WORK INSTRUCTIONS: Copy out the line containing "di_uid : Z;" and each line after it, through the last one in the material, exactly as written.

SUPPLIED MATERIAL:
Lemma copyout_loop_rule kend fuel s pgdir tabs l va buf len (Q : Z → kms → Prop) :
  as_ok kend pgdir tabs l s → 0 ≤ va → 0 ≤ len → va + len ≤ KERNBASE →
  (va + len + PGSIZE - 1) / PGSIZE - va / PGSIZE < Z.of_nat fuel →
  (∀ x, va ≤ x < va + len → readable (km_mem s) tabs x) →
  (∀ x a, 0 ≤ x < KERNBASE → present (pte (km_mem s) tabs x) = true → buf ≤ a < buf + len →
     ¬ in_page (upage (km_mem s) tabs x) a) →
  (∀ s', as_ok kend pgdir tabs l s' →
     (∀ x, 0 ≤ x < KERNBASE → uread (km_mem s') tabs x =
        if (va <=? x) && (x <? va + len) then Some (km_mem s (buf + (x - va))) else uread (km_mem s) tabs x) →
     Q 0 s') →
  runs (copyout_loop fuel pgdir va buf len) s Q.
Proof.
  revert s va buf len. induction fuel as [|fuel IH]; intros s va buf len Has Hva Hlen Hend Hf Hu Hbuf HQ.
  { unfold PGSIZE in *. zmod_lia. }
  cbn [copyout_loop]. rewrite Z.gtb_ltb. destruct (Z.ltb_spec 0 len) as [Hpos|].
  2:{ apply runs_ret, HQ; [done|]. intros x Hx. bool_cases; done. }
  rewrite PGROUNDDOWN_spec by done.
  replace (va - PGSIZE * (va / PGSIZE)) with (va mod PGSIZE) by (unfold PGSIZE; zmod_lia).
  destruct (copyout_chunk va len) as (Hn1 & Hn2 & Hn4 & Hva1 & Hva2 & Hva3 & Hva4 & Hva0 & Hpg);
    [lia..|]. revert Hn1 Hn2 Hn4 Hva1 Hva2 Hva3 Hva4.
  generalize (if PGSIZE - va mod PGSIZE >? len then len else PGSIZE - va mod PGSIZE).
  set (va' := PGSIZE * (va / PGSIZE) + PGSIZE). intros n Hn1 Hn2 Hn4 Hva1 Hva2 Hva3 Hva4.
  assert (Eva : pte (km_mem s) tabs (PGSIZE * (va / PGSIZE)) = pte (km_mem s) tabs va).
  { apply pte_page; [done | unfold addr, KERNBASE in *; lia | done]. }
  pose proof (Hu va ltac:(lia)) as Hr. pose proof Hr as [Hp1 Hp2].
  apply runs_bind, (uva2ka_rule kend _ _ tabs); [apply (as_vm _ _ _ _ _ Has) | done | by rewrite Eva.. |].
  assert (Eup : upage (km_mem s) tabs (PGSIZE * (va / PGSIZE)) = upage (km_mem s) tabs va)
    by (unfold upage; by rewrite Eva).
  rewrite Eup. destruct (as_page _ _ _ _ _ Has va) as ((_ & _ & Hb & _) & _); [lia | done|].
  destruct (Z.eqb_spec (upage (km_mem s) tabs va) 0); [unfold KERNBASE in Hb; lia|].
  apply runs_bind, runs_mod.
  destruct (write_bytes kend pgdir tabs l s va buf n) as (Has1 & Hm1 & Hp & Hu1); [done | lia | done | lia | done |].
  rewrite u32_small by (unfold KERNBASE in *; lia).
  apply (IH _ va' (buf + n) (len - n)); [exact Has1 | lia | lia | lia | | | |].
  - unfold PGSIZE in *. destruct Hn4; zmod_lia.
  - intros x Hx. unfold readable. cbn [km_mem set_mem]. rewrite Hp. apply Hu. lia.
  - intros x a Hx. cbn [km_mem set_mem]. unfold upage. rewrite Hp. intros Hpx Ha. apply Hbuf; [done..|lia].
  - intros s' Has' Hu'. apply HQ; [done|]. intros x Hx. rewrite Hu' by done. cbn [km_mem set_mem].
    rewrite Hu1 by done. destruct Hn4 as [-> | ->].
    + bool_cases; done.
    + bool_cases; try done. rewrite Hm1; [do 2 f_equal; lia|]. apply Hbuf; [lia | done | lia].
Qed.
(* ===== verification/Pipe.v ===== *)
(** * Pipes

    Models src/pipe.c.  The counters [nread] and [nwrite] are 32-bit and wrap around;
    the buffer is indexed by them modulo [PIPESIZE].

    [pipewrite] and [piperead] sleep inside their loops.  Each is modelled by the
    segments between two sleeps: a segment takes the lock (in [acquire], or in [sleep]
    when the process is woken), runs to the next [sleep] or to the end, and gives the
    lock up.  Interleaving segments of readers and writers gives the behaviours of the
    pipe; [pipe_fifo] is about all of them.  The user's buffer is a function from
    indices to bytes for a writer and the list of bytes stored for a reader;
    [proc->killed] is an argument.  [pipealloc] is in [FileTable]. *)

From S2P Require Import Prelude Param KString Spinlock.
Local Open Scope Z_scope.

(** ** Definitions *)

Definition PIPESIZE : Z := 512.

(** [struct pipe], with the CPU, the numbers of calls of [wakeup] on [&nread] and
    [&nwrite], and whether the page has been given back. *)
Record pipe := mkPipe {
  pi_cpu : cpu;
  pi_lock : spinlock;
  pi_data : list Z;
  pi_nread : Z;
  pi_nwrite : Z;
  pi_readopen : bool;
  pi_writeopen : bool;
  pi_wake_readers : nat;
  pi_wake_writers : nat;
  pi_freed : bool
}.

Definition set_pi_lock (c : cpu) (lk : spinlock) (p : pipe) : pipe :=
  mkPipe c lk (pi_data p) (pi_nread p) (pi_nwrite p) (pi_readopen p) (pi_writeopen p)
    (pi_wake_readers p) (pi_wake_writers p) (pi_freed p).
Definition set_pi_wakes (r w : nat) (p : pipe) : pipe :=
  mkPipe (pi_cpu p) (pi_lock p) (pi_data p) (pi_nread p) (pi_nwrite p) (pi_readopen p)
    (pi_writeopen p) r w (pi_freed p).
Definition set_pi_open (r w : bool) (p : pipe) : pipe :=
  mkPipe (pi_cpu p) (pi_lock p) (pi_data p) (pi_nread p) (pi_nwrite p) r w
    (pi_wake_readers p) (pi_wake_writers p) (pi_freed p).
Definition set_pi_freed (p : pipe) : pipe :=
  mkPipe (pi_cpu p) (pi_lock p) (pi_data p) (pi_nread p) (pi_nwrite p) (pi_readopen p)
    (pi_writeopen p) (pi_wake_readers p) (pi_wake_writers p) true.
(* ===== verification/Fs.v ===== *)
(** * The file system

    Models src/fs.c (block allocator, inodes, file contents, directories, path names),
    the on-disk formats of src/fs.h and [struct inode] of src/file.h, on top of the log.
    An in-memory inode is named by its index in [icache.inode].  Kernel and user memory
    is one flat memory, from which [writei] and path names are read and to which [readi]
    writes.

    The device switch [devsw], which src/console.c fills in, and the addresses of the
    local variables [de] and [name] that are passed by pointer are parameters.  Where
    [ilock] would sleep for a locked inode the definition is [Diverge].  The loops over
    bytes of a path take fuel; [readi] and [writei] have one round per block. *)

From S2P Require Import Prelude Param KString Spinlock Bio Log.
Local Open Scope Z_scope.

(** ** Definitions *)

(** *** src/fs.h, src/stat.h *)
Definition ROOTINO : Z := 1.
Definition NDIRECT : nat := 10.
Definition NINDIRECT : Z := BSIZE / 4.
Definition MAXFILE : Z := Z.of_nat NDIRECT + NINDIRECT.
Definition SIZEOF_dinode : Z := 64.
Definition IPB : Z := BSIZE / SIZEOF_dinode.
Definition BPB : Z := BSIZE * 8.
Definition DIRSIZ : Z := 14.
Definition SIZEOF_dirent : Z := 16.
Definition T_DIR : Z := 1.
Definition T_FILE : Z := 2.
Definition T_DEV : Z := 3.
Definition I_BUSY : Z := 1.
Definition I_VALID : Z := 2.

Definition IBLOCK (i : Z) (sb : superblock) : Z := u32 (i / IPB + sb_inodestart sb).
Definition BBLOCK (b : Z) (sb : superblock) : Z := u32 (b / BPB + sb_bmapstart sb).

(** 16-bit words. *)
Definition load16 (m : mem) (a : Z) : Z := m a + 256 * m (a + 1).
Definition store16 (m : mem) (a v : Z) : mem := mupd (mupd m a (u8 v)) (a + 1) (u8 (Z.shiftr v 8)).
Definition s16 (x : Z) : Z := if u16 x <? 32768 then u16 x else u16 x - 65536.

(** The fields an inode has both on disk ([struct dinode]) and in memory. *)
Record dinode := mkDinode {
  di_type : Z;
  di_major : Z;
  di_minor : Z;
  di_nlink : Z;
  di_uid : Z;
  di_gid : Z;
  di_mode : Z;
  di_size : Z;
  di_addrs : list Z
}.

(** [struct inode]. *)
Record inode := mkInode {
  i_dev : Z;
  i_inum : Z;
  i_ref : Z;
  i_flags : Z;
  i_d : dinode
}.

EXPECTED OUTPUT:
  di_uid : Z;
  di_gid : Z;
  di_mode : Z;
  di_size : Z;
  di_addrs : list Z
}.

(** [struct inode]. *)
Record inode := mkInode {
  i_dev : Z;
  i_inum : Z;
  i_ref : Z;
  i_flags : Z;
  i_d : dinode
}.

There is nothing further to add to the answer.